Taken together our data show that SARS CoV spike can exaggerate acute lung failure through the deregulation of the renin-angiotensin system. Moreover SARS CoV spike-mediated lung failure can be rescued by the inhibition of AT1R.”
https://www.researchgate.net/public..._ACE2_in_SARS_coronavirus-induced_lung_injury
—————————————————————
“The risk model established upon IL-6, CRP and hypertension had the highest predictability in this study. Besides, IL-6 played a pivotal role in the severity of COVID-19 and had a potential value for monitoring the process of severe cases.”
https://www.researchgate.net/public...sess_the_severity_of_coronavirus_disease_2019
—————————————————————
I had first heard that this COVID-19 virus initiated its negative effects through the angiotensin system from Dr. Ray Peat who was doing his own research on the virus and suggested losartan and ACE2 promoters as a possible treatment for this virus.
When i looked it up for my myself i came across various studies such as these supporting that claim so it seems Dr. Peat is on the right track,
As we already know the people highest at risk for COVID-19 are those with hypertention,
This matches what these studies suggest that the virus elicits its negative effects by decreasing the availability of the ACE2 (angiotensin degrading enzyme) through the CoV spike protein.

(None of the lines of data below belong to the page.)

(** * ark-root-resolver: a shallow embedding of [ark_root_resolver/main.py]

    The development follows the source file top-down:

    - [PyStr]: the [str] methods the resolver calls ([startswith],
      [removeprefix], [removesuffix], [len]);
    - [PyDict]: Python's insertion-ordered [dict] as an association list,
      with [__setitem__] and [update];
    - [Resolver]: [match_prefix] and the route handler [handle_ark];
    - [Registry]: the cache directory, the clock, the remote registry and
      the two module-level dictionaries, threaded through
      [ensure_up_to_date_naan_registry_cache] as an explicit world.

    Characters are modelled as [ascii]; time stamps (seconds) as [Z]. *)

From Stdlib Require Import List String Ascii Bool Arith ZArith Lia Permutation.
Import ListNotations.

Set Implicit Arguments.

(* ================================================================== *)
(** ** Exceptions and results *)

Inductive exn : Type :=
| KeyError          (* d[k] with k absent *)
| TypeError         (* unpacking None, indexing a non-record *)
| HTTPError         (* httpx transport error or raise_for_status *)
| JSONDecodeError   (* json.load / response.json on a malformed body *)
| FileNotFoundError (* open / stat on a path that is gone *)
.

Inductive result (A : Type) : Type :=
| Return (a : A)
| Raise (e : exn).

Arguments Return {A} a.
Arguments Raise {A} e.

(* ================================================================== *)
(** ** Python [str] methods *)

Module PyStr.
Local Open Scope string_scope.

(** [s.startswith(k)] *)
Definition startswith (s k : string) : bool := String.prefix k s.

(** [s[n:]] *)
Fixpoint drop (n : nat) (s : string) : string :=
  match n, s with
  | O, _ => s
  | S _, EmptyString => EmptyString
  | S n', String _ s' => drop n' s'
  end.

(** [s[:n]] *)
Fixpoint take (n : nat) (s : string) : string :=
  match n, s with
  | O, _ => EmptyString
  | S _, EmptyString => EmptyString
  | S n', String c s' => String c (take n' s')
  end.

(** [s.endswith(suf)] *)
Definition endswith (s suf : string) : bool :=
  Nat.leb (String.length suf) (String.length s)
  && String.eqb (drop (String.length s - String.length suf) s) suf.

(** [s.removeprefix(p)]: [s[len(p):]] when [s] starts with [p], else [s]. *)
Definition removeprefix (s p : string) : string :=
  if startswith s p then drop (String.length p) s else s.

(** [s.removesuffix(suf)]: [s[:-len(suf)]] when [suf] is not empty and [s]
    ends with it, else [s]. *)
Definition removesuffix (s suf : string) : string :=
  if negb (String.eqb suf "") && endswith s suf
  then take (String.length s - String.length suf) s
  else s.

Lemma startswith_app (k r : string) : startswith (k ++ r) k = true.
Proof.
  unfold startswith. induction k as [|c k IH]; simpl.
  - destruct r; reflexivity.
  - destruct (ascii_dec c c) as [_|n]; [exact IH | now destruct n].
Qed.

Lemma startswith_inv (s k : string) :
  startswith s k = true -> s = k ++ drop (String.length k) s.
Proof.
  unfold startswith. revert s.
  induction k as [|c k IH]; intros s H; simpl.
  - reflexivity.
  - destruct s as [|b s]; simpl in H; [discriminate|].
    destruct (ascii_dec c b) as [->|_]; [|discriminate].
    simpl. f_equal. now apply IH.
Qed.

Lemma startswith_iff (s k : string) :
  startswith s k = true <-> exists r, s = k ++ r.
Proof.
  split.
  - intros H. eexists. now apply startswith_inv.
  - intros [r ->]. apply startswith_app.
Qed.

Lemma startswith_empty (s : string) : startswith s "" = true.
Proof. unfold startswith. destruct s; reflexivity. Qed.

Lemma startswith_length (s k : string) :
  startswith s k = true -> String.length k <= String.length s.
Proof.
  unfold startswith. revert s.
  induction k as [|c k IH]; intros s H; simpl; [lia|].
  destruct s as [|b s]; simpl in H; [discriminate|].
  destruct (ascii_dec c b); [|discriminate].
  simpl. apply IH in H. lia.
Qed.

(** Two prefixes of one string that have the same length are the same
    string: this is why a Python dict never holds two different matching
    keys of one length. *)
Lemma startswith_same_length (s a b : string) :
  startswith s a = true -> startswith s b = true ->
  String.length a = String.length b -> a = b.
Proof.
  unfold startswith. revert a b.
  induction s as [|c s IH]; intros a b Ha Hb Hl.
  - destruct a, b; simpl in *; try discriminate; reflexivity.
  - destruct a as [|x a], b as [|y b]; simpl in *; try discriminate;
      try reflexivity.
    destruct (ascii_dec x c) as [->|]; [|discriminate].
    destruct (ascii_dec y c) as [->|]; [|discriminate].
    f_equal. apply IH; auto.
Qed.

Lemma length_app (a b : string) :
  String.length (a ++ b) = String.length a + String.length b.
Proof. induction a; simpl; auto. Qed.

Lemma drop_app (a b : string) : drop (String.length a) (a ++ b) = b.
Proof. induction a; simpl; auto. Qed.

Lemma take_app (a b : string) : take (String.length a) (a ++ b) = a.
Proof. induction a; simpl; [now destruct b | now f_equal]. Qed.

Lemma take_drop (n : nat) (s : string) : take n s ++ drop n s = s.
Proof.
  revert s. induction n as [|n IH]; intros [|c s]; simpl; auto.
  now rewrite IH.
Qed.

Lemma endswith_app (b suf : string) : endswith (b ++ suf) suf = true.
Proof.
  unfold endswith. rewrite length_app.
  replace (String.length b + String.length suf - String.length suf)
    with (String.length b) by lia.
  rewrite drop_app, String.eqb_refl, andb_true_r.
  apply Nat.leb_le. lia.
Qed.

Lemma endswith_inv (s suf : string) :
  endswith s suf = true ->
  s = take (String.length s - String.length suf) s ++ suf.
Proof.
  unfold endswith. intros H. apply andb_prop in H as [_ H].
  apply String.eqb_eq in H.
  set (n := String.length s - String.length suf) in *.
  rewrite <- H. symmetry. apply take_drop.
Qed.

(** [removeprefix] on a string that carries the prefix. *)
Lemma removeprefix_app (p r : string) : removeprefix (p ++ r) p = r.
Proof. unfold removeprefix. now rewrite startswith_app, drop_app. Qed.

(** [removeprefix] on a string that does not. *)
Lemma removeprefix_absent (s p : string) :
  startswith s p = false -> removeprefix s p = s.
Proof. unfold removeprefix. now intros ->. Qed.

(** [removesuffix] on a string that carries the (non-empty) suffix. *)
Lemma removesuffix_app (b suf : string) :
  suf <> "" -> removesuffix (b ++ suf) suf = b.
Proof.
  intros Hne. unfold removesuffix.
  apply String.eqb_neq in Hne. rewrite Hne, endswith_app. simpl.
  rewrite length_app.
  replace (String.length b + String.length suf - String.length suf)
    with (String.length b) by lia.
  apply take_app.
Qed.

(** [removesuffix] on a string that does not. *)
Lemma removesuffix_absent (s suf : string) :
  (forall b, s <> b ++ suf) -> removesuffix s suf = s.
Proof.
  intros H. unfold removesuffix.
  destruct (endswith s suf) eqn:E; [|now rewrite andb_false_r].
  apply endswith_inv in E. now apply H in E.
Qed.

Lemma leb_refl (s : string) : String.leb s s = true.
Proof.
  unfold String.leb.
  destruct (String.compare s s) eqn:E; auto.
  pose proof (String.compare_antisym s s) as A.
  rewrite E in A. discriminate A.
Qed.

End PyStr.

(* ================================================================== *)
(** ** Python's insertion-ordered [dict]

    A dict is its list of items in iteration (insertion) order.  Keys are
    strings.  [wf] is the invariant every Python dict has: no key twice. *)

Module PyDict.

Section Dict.
Variable V : Type.

Definition dict : Type := list (string * V).

Definition keys (d : dict) : list string := map fst d.

Definition wf (d : dict) : Prop := NoDup (keys d).

(** [d.get(k)] *)
Fixpoint get (k : string) (d : dict) : option V :=
  match d with
  | [] => None
  | (k', v) :: d' => if String.eqb k' k then Some v else get k d'
  end.

(** [d[k]], which raises [KeyError] on an absent key. *)
Definition getitem (k : string) (d : dict) : result V :=
  match get k d with
  | Some v => Return v
  | None => Raise KeyError
  end.

(** [d[k] = v]: an existing key keeps its position, a new key goes last. *)
Fixpoint set (k : string) (v : V) (d : dict) : dict :=
  match d with
  | [] => [(k, v)]
  | (k', v') :: d' =>
      if String.eqb k' k then (k', v) :: d' else (k', v') :: set k v d'
  end.

(** [d.update(e)]: [d[k] = v] for each item of [e], in [e]'s order. *)
Definition update (d : dict) (e : list (string * V)) : dict :=
  fold_left (fun acc kv => set (fst kv) (snd kv) acc) e d.

(** [{k: v for (k, v) in items}] *)
Definition of_items (items : list (string * V)) : dict := update [] items.

(** The value of the last item of [e] whose key is [k]. *)
Fixpoint get_last (k : string) (e : list (string * V)) : option V :=
  match e with
  | [] => None
  | (k', v) :: e' =>
      match get_last k e' with
      | Some w => Some w
      | None => if String.eqb k' k then Some v else None
      end
  end.

Lemma get_set_same k v d : get k (set k v d) = Some v.
Proof.
  induction d as [|[k' v'] d IH]; simpl.
  - now rewrite String.eqb_refl.
  - destruct (String.eqb k' k) eqn:E; simpl; now rewrite E.
Qed.

Lemma get_set_other k k' v d : k <> k' -> get k' (set k v d) = get k' d.
Proof.
  intros Hne. induction d as [|[k0 v0] d IH]; simpl.
  - apply String.eqb_neq in Hne. now rewrite Hne.
  - destruct (String.eqb k0 k) eqn:E; simpl.
    + apply String.eqb_eq in E. subst k0.
      apply String.eqb_neq in Hne. now rewrite Hne.
    + now rewrite IH.
Qed.

Lemma get_None_iff k d : get k d = None <-> ~ In k (keys d).
Proof.
  induction d as [|[k' v'] d IH]; simpl.
  - tauto.
  - destruct (String.eqb_spec k' k) as [->|Hne].
    + split; [discriminate | tauto].
    + rewrite IH. tauto.
Qed.

Lemma get_Some_In k v d : get k d = Some v -> In (k, v) d.
Proof.
  induction d as [|[k' v'] d IH]; simpl; [discriminate|].
  destruct (String.eqb_spec k' k) as [->|Hne].
  - intros [= ->]. now left.
  - auto.
Qed.

Lemma In_get k v d : wf d -> In (k, v) d -> get k d = Some v.
Proof.
  unfold wf. induction d as [|[k' v'] d IH]; simpl; [tauto|].
  intros Hnd [[= -> ->]|Hin].
  - now rewrite String.eqb_refl.
  - inversion Hnd as [|? ? Hnotin Hnd']; subst.
    destruct (String.eqb_spec k' k) as [->|Hne].
    + exfalso. apply Hnotin. now apply (in_map fst) in Hin.
    + auto.
Qed.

These studies have claimed angiotensin blockers, and ACE2 promoting substances as a potential for the main line of treatment (which have already shown wide success is respiratory ailments)
Something Dr. Peat has mentioned already and also suggested ACE2 promoters such as progesterone, vitamin B1, aspirin (things that are already known to have powerful anti-viral effects)
The recent studies have suggested that resistance to the virus has more to do with overall health and the ability to produce enough ACE2 to offset what the virus is doing, rather than the general idea of immunity.
(Along with oxidative metabolism/FFA levels etc.)
Many have claimed we dont have immunity but none of them have defined what immunity really is relative to this specific virus,
Based on these various studies, we can start to shift towards the conclusion that immunity, or (resistance) is largely dependant on the ability to degrade angiotensin through the ACE2 enzyme, something healthy people, and people with low risk of hypertension have good cappability of doing,
(And the metabolic rate/ thyroid function)
Supporting the idea that this virus (like every other virus in history) generally affects those who are already have compromised health and who are already at high risk of pulmonary disorders and hypertension among other things.
Concluding this it would be interesting to see some trials with the approach of addressing ACE2 and blocking angiotensin with angiotensin receptor antagonists,
And ACE2 promoters.
Ray Peat right again. haidut right again!!!